The system is owned, operated and financed by a private company, which sells generated power to the Base under a 20-year, fixed rate contract. The company also sells renewable energy credits to Nevada Power. Part of what makes this array feasible is Nevada’s aggressive renewable energy policy. The State requires that 15 percent of all utility-generated power come from renewable sources by 2013. This has created a strong market for renewable energy credits. A second facility is located at the Fort Carson Army Base, located near Colorado Springs, CO. The array covers 12 acres and can produce 2 megawatts of power. The landfill, which contains mostly construction and demolition debris, closed in 1973. To finance the construction, Fort Carson leased the land to investors, who financed and constructed the array. The investors will sell power to the base at a fixed rate for a 20-year period, and will also sell renewable energy credits to Xcel Energy, a Denver utility company. Xcel will use the credits to meet the State’s renewable energy portfolio standard, which requires that 10 percent of the Utility’s power be from renewable sources by 2015. Figure 3 shows the Fort Carson array.

Advantages and Disadvantages

Each approach, using flexible panels adhered directly to an EGC, or using rigid panels supported by a metal frame, has its advantages and disadvantages. For soil poor sites, the EGC may be preferable, as it allows the owner to avoid the often substantial cost of importing soil for the closure cap components. On the other hand, the flexible panels are currently less efficient than rigid panels at converting sunlight to electricity. A typical rigid panel might convert 15 percent of the incident sunlight, while a flexible panel might convert only 8 percent. Since the conversion efficiency decreases as the solar cell temperature increases, the flexible panels might show decreased efficiency as the temperature at the ground surface increases on hot days. Despite their drawbacks, the flexible panels do have several advantages. They are cheaper than rigid panels, they accommodate landfill differential settlement better than a rigid panel system, and due to the lack of metal parts in a frame system, they do not require extensive lightning protection systems.

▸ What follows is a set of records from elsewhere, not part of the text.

(** * Topology indexing and deduplication engine of openforcefield

    A shallow embedding of [openforcefield/topology/topology.py]:
    the key-transforming dictionaries ([ValenceDict], [ImproperDict]),
    the [TopologyMolecule] and [Topology*] views, and the [Topology]
    container with its global lookups, counters, chemical-environment
    matching, import from OpenMM and constraint bookkeeping.

    Python integers are unbounded and are modelled by [Z]; tuples and lists
    by [list]; a call that may raise returns a [result]. *)

From stdpp Require Import gmap strings list fin_maps sorting.
From Stdlib Require Import ZArith Lia.

Local Open Scope Z_scope.

(** ** Python outcomes *)

(** The texts passed to [raise Exception(...)] in the module. *)
Inductive message : Type :=
| already_constrained_with_distance
| already_constrained_with_unspecified_distance
| indistinguishable_graphs
| no_match_found.

Inductive exn : Type :=
| AssertionError
| IndexError
| KeyError
| TypeError
| ValueError
| Exception (msg : message).

Inductive result (A : Type) : Type :=
| Ok (a : A)
| Raise (e : exn).
Arguments Ok {A} a.
Arguments Raise {A} e.

Global Instance result_ret : MRet result := λ A a, Ok a.
Global Instance result_bind : MBind result := λ A B f r,
  match r with
  | Ok a => f a
  | Raise e => Raise e
  end.

(** [l[i]] on a Python sequence: a negative index counts from the end, an
    index outside the sequence raises [IndexError]. *)
Definition py_getitem {A : Type} (l : list A) (i : Z) : result A :=
  let n := Z.of_nat (length l) in
  let j := if i <? 0 then i + n else i in
  if (j <? 0) || (n <=? j) then Raise IndexError
  else match l !! Z.to_nat j with
       | Some x => Ok x
       | None => Raise IndexError
       end.

(** [list.sort()] on integers (insertion into an ascending list). *)
Fixpoint sort_insert (x : Z) (l : list Z) : list Z :=
  match l with
  | [] => [x]
  | y :: l' => if x <=? y then x :: y :: l' else y :: sort_insert x l'
  end.

Definition py_sort (l : list Z) : list Z := foldr sort_insert [] l.

(** ** [collections.OrderedDict]

    An insertion-ordered dictionary: a list of entries with pairwise
    different keys. [keq] is the key equality of the key type. *)
Section OrderedDict.
Context {K V : Type} (keq : K → K → bool).

Fixpoint od_get (d : list (K * V)) (k : K) : option V :=
  match d with
  | [] => None
  | (k', v) :: d' => if keq k' k then Some v else od_get d' k
  end.

(** [d[k] = v]: the value of an existing key is replaced in place (the
    dictionary keeps the key object it already has), a new key goes to
    the end. *)
Fixpoint od_set (d : list (K * V)) (k : K) (v : V) : list (K * V) :=
  match d with
  | [] => [(k, v)]
  | (k', v') :: d' =>
      if keq k' k then (k', v) :: d' else (k', v') :: od_set d' k v
  end.

Fixpoint od_del (d : list (K * V)) (k : K) : list (K * V) :=
  match d with
  | [] => []
  | (k', v') :: d' => if keq k' k then d' else (k', v') :: od_del d' k
  end.
Lemma descend_rank (k : string) (ns : list SkipListNode.t) :
  StronglySorted node_lt ns ->
  forall i cur cmp, (cur <= rank k ns)%nat ->
    fst (SkipList.descend i k ns cur cmp) = rank k ns.
Proof.
  intros Hs. induction i as [|i IH]; intros cur cmp Hc; simpl; unfold SkipList.advance.
  - destruct (advance_from_bounds 0 k ns Hs (drop cur ns) cur cur cmp eq_refl ltac:(lia) Hc)
      as [_ Hz].
    destruct (SkipList.advance_from _ _ _ _ _ _) as [c' m']. simpl in *. by apply Hz.
  - destruct (advance_from_bounds (S i) k ns Hs (drop cur ns) cur cur cmp eq_refl ltac:(lia) Hc)
      as [Hb _].
    destruct (SkipList.advance_from _ _ _ _ _ _) as [c' m']. simpl in *. apply IH. lia.
Qed.

(** What [search] finds, read off the chain. *)
Lemma search_chain (sl : SkipList.t) (k : string) :
  chain_sorted sl ->
  (SkipList.found (SkipList.search sl k), SkipList.sr_value (SkipList.search sl k))
  = match SkipList.nodes sl !! rank k (SkipList.nodes sl) with
    | Some n =>
      if str_eq (SkipListNode.key n) k then (true, Some (SkipListNode.value n))
      else (false, None)
    | None => (false, None)
    end.
Proof.
  intros Hs. unfold SkipList.search.
  pose proof (descend_rank k _ Hs (SkipList.level sl) 0%nat 0%nat ltac:(lia)) as Hd.
  destruct (SkipList.descend _ _ _ _ _) as [cur cmp]. simpl in Hd. subst cur.
  destruct (SkipList.nodes sl !! _) as [n|]; [|done].
  by destruct (str_eq _ _).
Qed.

Lemma search_sim (sl1 sl2 : SkipList.t) (k : string) :
  chain_sorted sl1 -> chain_sorted sl2 -> eraseSL sl1 = eraseSL sl2 ->
  SkipList.found (SkipList.search sl1 k) = SkipList.found (SkipList.search sl2 k) /\
  SkipList.sr_value (SkipList.search sl1 k) = SkipList.sr_value (SkipList.search sl2 k).
Proof.
  intros H1 H2 He.
  pose proof (search_chain sl1 k H1) as E1. pose proof (search_chain sl2 k H2) as E2.
  assert (map eraseN (SkipList.nodes sl1) = map eraseN (SkipList.nodes sl2)) as Hn
    by (by injection He).
  assert (rank k (SkipList.nodes sl1) = rank k (SkipList.nodes sl2)) as Hr.
  { by rewrite <- (rank_erase k (SkipList.nodes sl1)), Hn, rank_erase. }
  rewrite Hr in E1.
  pose proof (f_equal (fun l => l !! rank k (SkipList.nodes sl2)) Hn) as Hl.
  simpl in Hl. rewrite !list_lookup_fmap in Hl.
  destruct (SkipList.nodes sl1 !! _) as [n1|], (SkipList.nodes sl2 !! _) as [n2|];
    simpl in Hl; try discriminate.
  - injection Hl as Hk Hv. rewrite Hk, Hv in E1. rewrite <- E2 in E1.
    by injection E1.
  - rewrite <- E2 in E1. by injection E1.
Qed.

(** The chain and the size after [insert]: an existing key has its value
    replaced in place, a new key is put at its rank. *)
Lemma insert_chain (sl : SkipList.t) (k : string) (v : option string) (w : World) :
  chain_sorted sl ->
  let r := rank k (SkipList.nodes sl) in
  let sl' := snd (fst (SkipList.insert sl k v w)) in
  SkipList.maxLevel sl' = SkipList.maxLevel sl /\
  exists lvl ts,
    match SkipList.nodes sl !! r with
    | Some n =>
      if str_eq (SkipListNode.key n) k then
        SkipList.nodes sl' = <[r := SkipListNode.mk (SkipListNode.key n) v lvl ts]> (SkipList.nodes sl) /\
        SkipList.size sl' = SkipList.size sl
      else
        SkipList.nodes sl'
        = take r (SkipList.nodes sl) ++ SkipListNode.mk k v lvl ts :: drop r (SkipList.nodes sl) /\
        SkipList.size sl' = S (SkipList.size sl)
    | None =>
      SkipList.nodes sl'
      = take r (SkipList.nodes sl) ++ SkipListNode.mk k v lvl ts :: drop r (SkipList.nodes sl) /\
      SkipList.size sl' = S (SkipList.size sl)
    end.
Proof.
  intros Hs r sl'. subst sl'. unfold SkipList.insert.
  pose proof (descend_rank k _ Hs (SkipList.level sl) 0%nat 0%nat ltac:(lia)) as Hd.
  destruct (SkipList.descend _ _ _ _ _) as [cur cmp]. simpl in Hd. subst cur. fold r.
  destruct (SkipList.randomLevel sl w) as [newLevel w1].
  destruct (Date_now w1) as [now1 w2] eqn:E1. destruct (Date_now w) as [now w3] eqn:E2.
  destruct (SkipList.nodes sl !! r) as [n|] eqn:En.
  - destruct (str_eq (SkipListNode.key n) k) eqn:Ek; simpl.
    + split; [done|]. by exists (SkipListNode.level n), now.
    + split; [done|]. by exists newLevel, now1.
  - simpl. split; [done|]. by exists newLevel, now1.
Qed.

Lemma Forall_node_lt_same_keys (x1 x2 : SkipListNode.t) (l1 l2 : list SkipListNode.t) :
  SkipListNode.key x1 = SkipListNode.key x2 ->
  map SkipListNode.key l1 = map SkipListNode.key l2 ->
  Forall (node_lt x1) l1 -> Forall (node_lt x2) l2.
Proof.
  intros Hx. revert l2. induction l1 as [|y1 l1 IH]; intros [|y2 l2] Hk Hall;
    simplify_eq/=; [constructor|].
  inversion Hall; subst. constructor; [|by apply IH].
  unfold node_lt in *. congruence.
Qed.

Lemma sorted_same_keys (ns1 ns2 : list SkipListNode.t) :
  map SkipListNode.key ns1 = map SkipListNode.key ns2 ->
  StronglySorted node_lt ns1 -> StronglySorted node_lt ns2.
Proof.
  revert ns2. induction ns1 as [|x1 ns1 IH]; intros [|x2 ns2] Hk Hs;
    simplify_eq/=; [constructor|].
  apply StronglySorted_cons in Hs as [Hall Hs].
  constructor; [by apply IH|]. by eapply Forall_node_lt_same_keys.
Qed.

Lemma erase_same_keys (ns1 ns2 : list SkipListNode.t) :
  map eraseN ns1 = map eraseN ns2 -> map SkipListNode.key ns1 = map SkipListNode.key ns2.
Proof.
  intros H. apply (f_equal (map SkipListNode.key)) in H.
  rewrite !map_map in H. exact H.
Qed.

Lemma insert_sorted (sl : SkipList.t) (k : string) (v : option string) (w : World) :
  chain_sorted sl -> chain_sorted (snd (fst (SkipList.insert sl k v w))).
Proof.
  intros Hs. destruct (insert_chain sl k v w Hs) as (_ & lvl & ts & H).
  unfold chain_sorted in *. set (ns := SkipList.nodes sl) in *.
  set (r := rank k ns) in *.
  assert (forall n0, ns !! r = None \/ (ns !! r = Some n0 /\ str_eq (SkipListNode.key n0) k = false) ->
          StronglySorted node_lt (take r ns ++ SkipListNode.mk k v lvl ts :: drop r ns)) as Hnew.
  { intros n0 Hcase.
    rewrite <- (take_drop r ns) in Hs. apply StronglySorted_app in Hs as (Hx & Ht & Hd).
    apply StronglySorted_app. split; [|split; [done|]].
    - intros x1 x2 H1 H2. apply elem_of_cons in H2 as [->|H2]; [|by apply Hx].
      apply list_elem_of_lookup in H1 as [p Hp]. 
      pose proof (lookup_lt_Some _ _ _ Hp) as Hlt. rewrite length_take in Hlt.
      rewrite lookup_take_lt in Hp by lia. unfold node_lt. simpl.
      rewrite <- (take_drop r ns) in Hp at 1.
      assert (StronglySorted node_lt ns) as Hs'.
      { rewrite <- (take_drop r ns). apply StronglySorted_app. done. }
      rewrite take_drop in Hp.
      apply (rank_spec k ns p x1 Hs' Hp). fold r. lia.
    - constructor; [done|]. apply Forall_forall. intros y Hy.
      assert (StronglySorted node_lt ns) as Hs'.
      { rewrite <- (take_drop r ns). apply StronglySorted_app. done. }
      apply list_elem_of_lookup in Hy as [p Hp]. rewrite lookup_drop in Hp.
      unfold node_lt. simpl.
      assert (str_lt (SkipListNode.key y) k = false) as Hge.
      { destruct (str_lt (SkipListNode.key y) k) eqn:E; [|done].
        apply (rank_spec k ns _ y Hs' Hp) in E. fold r in E. lia. }
      destruct (str_lt k (SkipListNode.key y)) eqn:E; [done|exfalso].
      assert (k = SkipListNode.key y) as Heq by (by apply str_lt_total).
      destruct p as [|p].
      + rewrite Nat.add_0_r in Hp. destruct Hcase as [Hn|[Hn Hne]]; [congruence|].
        rewrite Hp in Hn. injection Hn as <-. apply str_eq_false in Hne. congruence.
      + destruct (lookup_lt_is_Some_2 ns r) as [y0 Hy0].
        { apply lookup_lt_Some in Hp. lia. }
        assert (str_lt (SkipListNode.key y0) k = false) as Hge0.
        { destruct (str_lt (SkipListNode.key y0) k) eqn:E0; [|done].
          apply (rank_spec k ns _ y0 Hs' Hy0) in E0. fold r in E0. lia. }
        assert (node_lt y0 y) as Hlt.
        { rewrite <- (take_drop r ns) in Hs'. apply StronglySorted_app in Hs' as (_ & _ & Hd').
          rewrite (drop_S _ _ _ Hy0) in Hd'. apply StronglySorted_cons in Hd' as [Hall _].
          rewrite Forall_forall in Hall. apply Hall.
          apply list_elem_of_lookup. exists p. rewrite lookup_drop.
          by replace (S r + p)%nat with (r + S p)%nat by lia. }
        unfold node_lt in Hlt. rewrite <- Heq in Hlt. congruence. }
  destruct (ns !! r) as [n|] eqn:En.
  - destruct (str_eq (SkipListNode.key n) k) eqn:Ek.
    + destruct H as [-> _]. eapply sorted_same_keys; [|exact Hs].
      change (map SkipListNode.key ?l) with (SkipListNode.key <$> l).
      rewrite list_fmap_insert. simpl. symmetry. apply list_insert_id.
      by rewrite list_lookup_fmap, En.
    + destruct H as [-> _]. apply (Hnew n). by right.
  - destruct H as [-> _]. apply (Hnew (SkipListNode.mk k v 0 0)). by left.
Qed.

Lemma insert_sim (sl1 sl2 : SkipList.t) (k : string) (v : option string) (w1 w2 : World) :
  chain_sorted sl1 -> chain_sorted sl2 -> eraseSL sl1 = eraseSL sl2 ->
  eraseSL (snd (fst (SkipList.insert sl1 k v w1)))
  = eraseSL (snd (fst (SkipList.insert sl2 k v w2))).
Proof.
  intros H1 H2 He.
  destruct (insert_chain sl1 k v w1 H1) as (Hm1 & l1 & t1 & C1).
  destruct (insert_chain sl2 k v w2 H2) as (Hm2 & l2 & t2 & C2).
  injection He as Hmax Hn Hsz.
  assert (rank k (SkipList.nodes sl1) = rank k (SkipList.nodes sl2)) as Hr.
  { by rewrite <- (rank_erase k (SkipList.nodes sl1)), Hn, rank_erase. }
  rewrite Hr in C1. set (r := rank k (SkipList.nodes sl2)) in *.
  pose proof (f_equal (fun l => l !! r) Hn) as Hl. simpl in Hl.
  rewrite !list_lookup_fmap in Hl.
  assert (forall l1' t1' l2' t2',
            map eraseN (take r (SkipList.nodes sl1) ++
                        SkipListNode.mk k v l1' t1' :: drop r (SkipList.nodes sl1))
            = map eraseN (take r (SkipList.nodes sl2) ++
                          SkipListNode.mk k v l2' t2' :: drop r (SkipList.nodes sl2))) as Hfresh.
  { intros ? ? ? ?. rewrite !map_app. simpl.
    change (map eraseN ?l) with (eraseN <$> l).
    rewrite !fmap_take, !fmap_drop.
    change (eraseN <$> ?l) with (map eraseN l). by rewrite Hn. }
  unfold eraseSL. rewrite Hm1, Hm2, Hmax.
  destruct (SkipList.nodes sl1 !! r) as [n1|], (SkipList.nodes sl2 !! r) as [n2|];
    simpl in Hl; try discriminate.
  - injection Hl as Hk Hv. rewrite Hk in C1.
    destruct (str_eq (SkipListNode.key n2) k).
    + destruct C1 as [-> ->], C2 as [-> ->]. rewrite Hsz. f_equal.
      change (map eraseN ?l) with (eraseN <$> l).
      rewrite !list_fmap_insert. unfold eraseN at 1 3. simpl.
      change (eraseN <$> ?l) with (map eraseN l). by rewrite Hn.
    + destruct C1 as [-> ->], C2 as [-> ->]. rewrite Hsz. f_equal. by apply Hfresh.
  - destruct C1 as [-> ->], C2 as [-> ->]. rewrite Hsz. f_equal.
    by apply Hfresh.
Qed.

(** ** Determinism: tables and the level manager *)

Lemma Ok_inj {A} (a b : A) : Ok a = Ok b -> a = b.
Proof. by intros [= ->]. Qed.

Lemma pair_eq {A B} (a a' : A) (b b' : B) : (a, b) = (a', b') -> a = a' /\ b = b'.
Proof. by intros [= -> ->]. Qed.

Lemma at_index_fmap {A B} (f : A -> B) (l : list A) (i : nat) :
  at_index (map f l) i = rmap f (at_index l i).
Proof.
  unfold at_index. change (map f l) with (f <$> l). rewrite list_lookup_fmap.
  by destruct (l !! i).
Qed.

Lemma at_Z_fmap {A B} (f : A -> B) (l : list A) (i : Z) :
  at_Z (map f l) i = rmap f (at_Z l i).
Proof. unfold at_Z. destruct (i <? 0)%Z; [done|apply at_index_fmap]. Qed.

Lemma eraseE_idemp (l : list Entry.t) : map eraseE (map eraseE l) = map eraseE l.
Proof. rewrite map_map. by apply map_ext. Qed.

Lemma sort_insert_erase (x : Entry.t) (l : list Entry.t) :
  SSTable.sort_insert (eraseE x) (map eraseE l) = map eraseE (SSTable.sort_insert x l).
Proof.
  induction l as [|y l IH]; simpl; [done|].
  destruct (str_lt _ _); simpl; [by rewrite IH|done].
Qed.

Lemma sort_erase (l : list Entry.t) : SSTable.sort (map eraseE l) = map eraseE (SSTable.sort l).
Proof.
  induction l as [|x l IH]; [done|]. unfold SSTable.sort in *. simpl.
  by rewrite IH, sort_insert_erase.
Qed.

Solar panel costs are trending downward, and installed costs are currently as low as $3 per watt. Widely available tax incentives, equipment rebates and grant money can help defray the capital cost of installing an array. In many cases, the installed cost of an EGC is competitive with the cost of a federally mandated closure , especially in situations where soil must be imported for closure. The annual cost for maintenance of an EGC is much lower than the cost of maintaining a grass cap. And although the benefits in terms of public perception and moving toward a more sustainable energy economy are not quantifiable, they are nevertheless real.

Ted Alexander is a Senior Engineer with KRW Consulting (Lakewood, CO). Under a previous employer, he served as a quality control reviewer for the design of the Tessman Road Landfill solar energy cover, the project manager for the construction of the array, and coordinated the electrical and civil design for the project. He can be reached at (303) 239-9011 or at [email protected].

Figure 1

figure 1

Tessman Road Landfill.

Photo courtesy of Ted Alexander.

Figure 2

figure 2

Nellis AFB.

Photo courtesy of USAF.

Figure 3

figure 3

Fort Carson Array.

Photo courtesy of WAPA/DOE.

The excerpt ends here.